Tuesday, August 25, 2009

"Acedia and Me"

One of the books I've been reading this summer is Kathleen Norris's excellent "Acedia and Me: A Marriage, Monks and A Writer's Life." Acedia is an archaic word that has several meanings. Most basically it means "an inability to care; indifference; apathy." Acedia was eventually absorbed into the category of "sloth" but it is more complex than simple laziness.

Acedia was considered the greatest challenge by the desert monks of Early Christianity. It was called "the noontime demon," an allusion to it being in plain sight but still very debilitating. The symptoms of acedia are very like those of depression. Norris believes that much of what is diagnosed as depression is really acedia at work.
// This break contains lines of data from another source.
(* ===== verification/OrderLifecycle.v ===== *)
(** * include/qtrader/NasdaqItchOrderLifecycle.hpp

    The order tracker of the inspection tool: all the orders of a file, of
    every instrument, in one hash map, with counters of what the file did. *)

From Stdlib Require Import Ascii.
From S2P Require Import Prelude Itch50.
Import itch50.

Module OrderRecord.
Record t := mk {
  price : Z;
  remaining : Z;
  stock_locate : Z;
  side : Z
}.
#[global] Instance eta_order_record : Eta t := fun r =>
  mk (price r) (remaining r) (stock_locate r) (side r).
End OrderRecord.

Module LifecycleStats.
Record t := mk {
  adds : Z;
  executions : Z;
  executed_shares : Z;
  cancels : Z;
  canceled_shares : Z;
  deletes : Z;
  replaces : Z;
  duplicate_order_ids : Z;
  missing_order_ids : Z;
  over_reductions : Z;
  stock_locate_mismatches : Z;
  invalid_adds : Z;
  peak_active_orders : Z
}.
#[global] Instance eta_lifecycle_stats : Eta t := fun s =>
  mk (adds s) (executions s) (executed_shares s) (cancels s) (canceled_shares s) (deletes s)
    (replaces s) (duplicate_order_ids s) (missing_order_ids s) (over_reductions s)
    (stock_locate_mismatches s) (invalid_adds s) (peak_active_orders s).
Definition zero : t := mk 0 0 0 0 0 0 0 0 0 0 0 0 0.
End LifecycleStats.
Import (hints) OrderRecord LifecycleStats.

Module OrderLifecycle.

Record t := mk { orders_ : gmap Z OrderRecord.t; stats_ : LifecycleStats.t }.
#[global] Instance eta_lifecycle : Eta t := fun s => mk (orders_ s) (stats_ s).

(** The constructor only reserves buckets. *)
Definition make : t := mk ∅ LifecycleStats.zero.

Definition stats (s : t) : LifecycleStats.t := stats_ s.
Definition active_orders (s : t) : Z := Z.of_nat (size (orders_ s)).

Inductive Reduction := Execution | Cancel.

(** [++stats_.field] *)
Definition count (s : t) (f : LifecycleStats.t -> LifecycleStats.t) : t := s <| stats_ ::= f |>.

Definition update_peak (s : t) : t :=
  count s (fun st => st <| LifecycleStats.peak_active_orders ::=
    fun n => Z.max n (u64 (active_orders s)) |>).

Definition add (s : t) (message : list Z) : t :=
  let s := count s (fun st => st <| LifecycleStats.adds ::= incr |>) in
  let order_id := read_u64 (message +! 11) in
  let side := byte_at message 19 in
  let shares := read_u32 (message +! 20) in
  let price := read_u32 (message +! 32) in
  let stock_locate := read_u16 (message +! 1) in
  if (order_id =? 0) || (shares =? 0) || (price =? 0) ||
     (negb (side =? chr "B") && negb (side =? chr "S"))
  then count s (fun st => st <| LifecycleStats.invalid_adds ::= incr |>)
  else match orders_ s !! order_id with
  | Some _ => count s (fun st => st <| LifecycleStats.duplicate_order_ids ::= incr |>)
  | None =>
      update_peak (s <| orders_ ::= <[order_id := OrderRecord.mk price shares stock_locate side]> |>)
  end.

(** Counts an order whose locate is not the message's. *)
Definition check_locate (s : t) (message : list Z) (found : OrderRecord.t) : t :=
  if negb (OrderRecord.stock_locate found =? read_u16 (message +! 1))
  then count s (fun st => st <| LifecycleStats.stock_locate_mismatches ::= incr |>) else s.

Definition reduce (s : t) (message : list Z) (shares : Z) (kind : Reduction) : t :=
  let s :=
    match kind with
    | Execution =>
        count s (fun st => st <| LifecycleStats.executions ::= incr |>
          <| LifecycleStats.executed_shares ::= fun n => u64 (n + shares) |>)
    | Cancel =>
        count s (fun st => st <| LifecycleStats.cancels ::= incr |>
          <| LifecycleStats.canceled_shares ::= fun n => u64 (n + shares) |>)
    end in
  let order_id := read_u64 (message +! 11) in
  match orders_ s !! order_id with
  | None => count s (fun st => st <| LifecycleStats.missing_order_ids ::= incr |>)
  | Some found =>
      let s := check_locate s message found in
      if (shares =? 0) || (OrderRecord.remaining found <? shares)
      then count s (fun st => st <| LifecycleStats.over_reductions ::= incr |>)
      else
        let left := u32 (OrderRecord.remaining found - shares) in
        let s := s <| orders_ ::= <[order_id := found <| OrderRecord.remaining := left |>]> |> in
        if left =? 0 then s <| orders_ ::= delete order_id |> else s
  end.

Definition erase (s : t) (message : list Z) : t :=
  let s := count s (fun st => st <| LifecycleStats.deletes ::= incr |>) in
  let order_id := read_u64 (message +! 11) in
  match orders_ s !! order_id with
  | None => count s (fun st => st <| LifecycleStats.missing_order_ids ::= incr |>)
  | Some found => (check_locate s message found) <| orders_ ::= delete order_id |>
  end.

Definition replace (s : t) (message : list Z) : t :=
  let s := count s (fun st => st <| LifecycleStats.replaces ::= incr |>) in
  let old_order_id := read_u64 (message +! 11) in
  let new_order_id := read_u64 (message +! 19) in
  let shares := read_u32 (message +! 27) in
  let price := read_u32 (message +! 31) in
  match orders_ s !! old_order_id with
  | None => count s (fun st => st <| LifecycleStats.missing_order_ids ::= incr |>)
  | Some found =>
      let s := check_locate s message found in
      if (new_order_id =? 0) || (shares =? 0) || (price =? 0)
      then count s (fun st => st <| LifecycleStats.invalid_adds ::= incr |>)
      else if bool_decide (is_Some (orders_ s !! new_order_id))
      then count s (fun st => st <| LifecycleStats.duplicate_order_ids ::= incr |>)
      else
        let replacement := found <| OrderRecord.price := price |> <| OrderRecord.remaining := shares |> in
        update_peak (s <| orders_ ::= fun m => <[new_order_id := replacement]> (delete old_order_id m) |>)
  end.

Definition on_message (s : t) (message : list Z) (size : Z) : t :=
  if size =? 0 then s
  else
    let type := byte_at message 0 in
    let sized := size =? expected_message_size type in
    if (type =? chr "A") || (type =? chr "F") then if sized then add s message else s
    else if (type =? chr "E") || (type =? chr "C") then
      if sized then reduce s message (read_u32 (message +! 19)) Execution else s
    else if type =? chr "X" then
      if sized then reduce s message (read_u32 (message +! 19)) Cancel else s
    else if type =? chr "D" then if sized then erase s message else s
    else if type =? chr "U" then if sized then replace s message else s
    else s.

End OrderLifecycle.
For the monastic life the "cure" for acedia was to continue on with your life as usual, even if you didn't feel like it made a difference. This "fake it until you make it" strategy seemed to work. After a time of going through the motions, monks would report a return of their ability to care and their energy.

Acedia is still a threat to living a spiritual life. It can lure us into thinking "what I'm doing doesn't matter." That thought can plunge us into indifference or, worse, despair. At such times, it's important to keep pressing on and being patient with ourselves. These difficult times in this "spiritual desert" are preparing us for future times of renewal and spiritual fertility.